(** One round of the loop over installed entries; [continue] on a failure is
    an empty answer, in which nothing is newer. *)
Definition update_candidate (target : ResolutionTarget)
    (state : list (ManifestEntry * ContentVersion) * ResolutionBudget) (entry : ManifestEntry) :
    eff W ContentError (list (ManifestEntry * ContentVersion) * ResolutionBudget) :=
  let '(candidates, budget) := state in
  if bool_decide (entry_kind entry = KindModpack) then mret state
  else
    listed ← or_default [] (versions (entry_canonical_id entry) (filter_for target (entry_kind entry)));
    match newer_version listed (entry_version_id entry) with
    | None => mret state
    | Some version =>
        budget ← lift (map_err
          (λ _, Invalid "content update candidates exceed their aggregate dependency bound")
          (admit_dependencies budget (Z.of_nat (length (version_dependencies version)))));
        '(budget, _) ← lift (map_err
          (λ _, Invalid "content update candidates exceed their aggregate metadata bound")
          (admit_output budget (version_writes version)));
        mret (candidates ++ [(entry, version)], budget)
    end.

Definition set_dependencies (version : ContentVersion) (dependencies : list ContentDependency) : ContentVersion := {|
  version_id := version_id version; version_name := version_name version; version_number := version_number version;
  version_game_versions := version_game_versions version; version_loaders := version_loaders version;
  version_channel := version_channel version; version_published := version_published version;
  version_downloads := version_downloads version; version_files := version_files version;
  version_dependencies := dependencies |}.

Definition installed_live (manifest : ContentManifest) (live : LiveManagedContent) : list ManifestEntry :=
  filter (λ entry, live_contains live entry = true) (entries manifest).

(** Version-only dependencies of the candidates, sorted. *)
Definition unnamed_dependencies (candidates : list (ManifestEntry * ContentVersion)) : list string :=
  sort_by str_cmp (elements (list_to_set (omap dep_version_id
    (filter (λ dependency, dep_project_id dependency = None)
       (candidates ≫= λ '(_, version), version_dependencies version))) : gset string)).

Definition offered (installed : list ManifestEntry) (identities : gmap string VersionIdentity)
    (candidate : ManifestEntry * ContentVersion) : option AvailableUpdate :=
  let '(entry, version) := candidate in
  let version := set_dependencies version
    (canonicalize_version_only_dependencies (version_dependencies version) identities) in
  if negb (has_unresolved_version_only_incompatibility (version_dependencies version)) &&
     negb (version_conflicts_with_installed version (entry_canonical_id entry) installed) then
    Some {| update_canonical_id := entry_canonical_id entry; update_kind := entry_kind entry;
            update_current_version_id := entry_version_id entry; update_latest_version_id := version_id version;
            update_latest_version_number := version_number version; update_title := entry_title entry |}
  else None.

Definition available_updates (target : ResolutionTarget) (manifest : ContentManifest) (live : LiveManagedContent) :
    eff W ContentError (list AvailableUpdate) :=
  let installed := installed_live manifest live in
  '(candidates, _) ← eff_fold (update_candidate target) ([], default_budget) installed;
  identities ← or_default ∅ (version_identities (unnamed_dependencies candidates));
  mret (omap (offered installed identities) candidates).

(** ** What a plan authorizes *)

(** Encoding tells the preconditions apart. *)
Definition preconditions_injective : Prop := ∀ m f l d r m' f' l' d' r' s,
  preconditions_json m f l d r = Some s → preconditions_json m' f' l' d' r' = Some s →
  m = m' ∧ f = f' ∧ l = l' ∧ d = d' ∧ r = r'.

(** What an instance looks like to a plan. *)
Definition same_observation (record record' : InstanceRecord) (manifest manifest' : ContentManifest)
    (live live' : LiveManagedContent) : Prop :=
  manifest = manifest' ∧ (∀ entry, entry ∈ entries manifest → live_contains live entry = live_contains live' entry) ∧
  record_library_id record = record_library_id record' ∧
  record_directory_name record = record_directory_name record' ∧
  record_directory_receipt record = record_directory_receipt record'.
------------------------------------
** YOUR INSTRUCTIONS **
What you give back must match the records word for word.

** TASK ANSWER **
(** One round of the loop over installed entries; [continue] on a failure is
    an empty answer, in which nothing is newer. *)
Definition update_candidate (target : ResolutionTarget)
    (state : list (ManifestEntry * ContentVersion) * ResolutionBudget) (entry : ManifestEntry) :
    eff W ContentError (list (ManifestEntry * ContentVersion) * ResolutionBudget) :=
  let '(candidates, budget) := state in
  if bool_decide (entry_kind entry = KindModpack) then mret state
  else
    listed ← or_default [] (versions (entry_canonical_id entry) (filter_for target (entry_kind entry)));
    match newer_version listed (entry_version_id entry) with
    | None => mret state
    | Some version =>
        budget ← lift (map_err
          (λ _, Invalid "content update candidates exceed their aggregate dependency bound")
          (admit_dependencies budget (Z.of_nat (length (version_dependencies version)))));
        '(budget, _) ← lift (map_err
          (λ _, Invalid "content update candidates exceed their aggregate metadata bound")
          (admit_output budget (version_writes version)));
        mret (candidates ++ [(entry, version)], budget)
    end.

Definition set_dependencies (version : ContentVersion) (dependencies : list ContentDependency) : ContentVersion := {|
  version_id := version_id version; version_name := version_name version; version_number := version_number version;
  version_game_versions := version_game_versions version; version_loaders := version_loaders version;
  version_channel := version_channel version; version_published := version_published version;
  version_downloads := version_downloads version; version_files := version_files version;
  version_dependencies := dependencies |}.

Definition installed_live (manifest : ContentManifest) (live : LiveManagedContent) : list ManifestEntry :=
  filter (λ entry, live_contains live entry = true) (entries manifest).

(** Version-only dependencies of the candidates, sorted. *)
Definition unnamed_dependencies (candidates : list (ManifestEntry * ContentVersion)) : list string :=
  sort_by str_cmp (elements (list_to_set (omap dep_version_id
    (filter (λ dependency, dep_project_id dependency = None)
       (candidates ≫= λ '(_, version), version_dependencies version))) : gset string)).

Definition offered (installed : list ManifestEntry) (identities : gmap string VersionIdentity)
    (candidate : ManifestEntry * ContentVersion) : option AvailableUpdate :=
  let '(entry, version) := candidate in
  let version := set_dependencies version
    (canonicalize_version_only_dependencies (version_dependencies version) identities) in
  if negb (has_unresolved_version_only_incompatibility (version_dependencies version)) &&
     negb (version_conflicts_with_installed version (entry_canonical_id entry) installed) then
    Some {| update_canonical_id := entry_canonical_id entry; update_kind := entry_kind entry;
            update_current_version_id := entry_version_id entry; update_latest_version_id := version_id version;
            update_latest_version_number := version_number version; update_title := entry_title entry |}
  else None.

Definition available_updates (target : ResolutionTarget) (manifest : ContentManifest) (live : LiveManagedContent) :
    eff W ContentError (list AvailableUpdate) :=
  let installed := installed_live manifest live in
  '(candidates, _) ← eff_fold (update_candidate target) ([], default_budget) installed;
  identities ← or_default ∅ (version_identities (unnamed_dependencies candidates));
  mret (omap (offered installed identities) candidates).

(** ** What a plan authorizes *)

(** Encoding tells the preconditions apart. *)
Definition preconditions_injective : Prop := ∀ m f l d r m' f' l' d' r' s,
  preconditions_json m f l d r = Some s → preconditions_json m' f' l' d' r' = Some s →
  m = m' ∧ f = f' ∧ l = l' ∧ d = d' ∧ r = r'.

(** What an instance looks like to a plan. *)
Definition same_observation (record record' : InstanceRecord) (manifest manifest' : ContentManifest)
    (live live' : LiveManagedContent) : Prop :=
  manifest = manifest' ∧ (∀ entry, entry ∈ entries manifest → live_contains live entry = live_contains live' entry) ∧
  record_library_id record = record_library_id record' ∧
  record_directory_name record = record_directory_name record' ∧
  record_directory_receipt record = record_directory_receipt record'.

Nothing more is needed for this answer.